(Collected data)

====

Lemma remove_git_suffix_contains (s : string) :
  Str.contains slash_sep s = false ->
  Str.contains slash_sep (Re.remove GitHubClient.git_suffix s) = false.
Proof.
  intros H. destruct (remove_git_suffix_cases s) as [->|(a & t & -> & Ht & ->)];
    [exact H|].
  destruct (Str.contains slash_sep (a ++ t)) eqn:E; [|reflexivity].
  rewrite <- H. symmetry. apply contains_app_l. destruct Ht as [->| ->].
  - now rewrite str_app_nil_r in E.
  - apply contains_snoc in E; [exact E|discriminate|reflexivity].
Qed.

(** The separator has no border: an occurrence that begins in [b] ends in [b]. *)
Lemma literal_github_border (b rest : string) :
  b <> EmptyString -> Str.contains slash_sep b = false ->
  GitHubClient.literal slash_sep (b ++ slash_sep ++ rest) = None.
Proof.
  intros Hb Hc. unfold GitHubClient.literal, Str.startswith.
  destruct (String.prefix slash_sep (b ++ slash_sep ++ rest)) eqn:H; [exfalso|reflexivity].
  rewrite contains_unfold in Hc. apply orb_false_elim in Hc as [Hp _].
  destruct b as [|c b]; [congruence|]. clear Hb.
  do 10 (destruct b as [|? b];
         [ rewrite ?app_cons, ?app_nil in H;
           repeat (let E := fresh "E" in
                   apply prefix_cons_true in H as [E H]; try discriminate E; subst)
         | ]).
  rewrite ?app_cons, ?app_nil in H.
  do 11 (let E := fresh "E" in apply prefix_cons_true in H as [E H]; subst).
  enough (true = false) by discriminate. rewrite <- Hp. symmetry.
  exact (prefix_app_l slash_sep slash_sep b eq_refl).
Qed.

====

Write out, word for word, the lines from the one containing "destruct b as [|c" through the end of the records, with no other lines.

  destruct b as [|c b]; [congruence|]. clear Hb.
  do 10 (destruct b as [|? b];
         [ rewrite ?app_cons, ?app_nil in H;
           repeat (let E := fresh "E" in
                   apply prefix_cons_true in H as [E H]; try discriminate E; subst)
         | ]).
  rewrite ?app_cons, ?app_nil in H.
  do 11 (let E := fresh "E" in apply prefix_cons_true in H as [E H]; subst).
  enough (true = false) by discriminate. rewrite <- Hp. symmetry.
  exact (prefix_app_l slash_sep slash_sep b eq_refl).
Qed.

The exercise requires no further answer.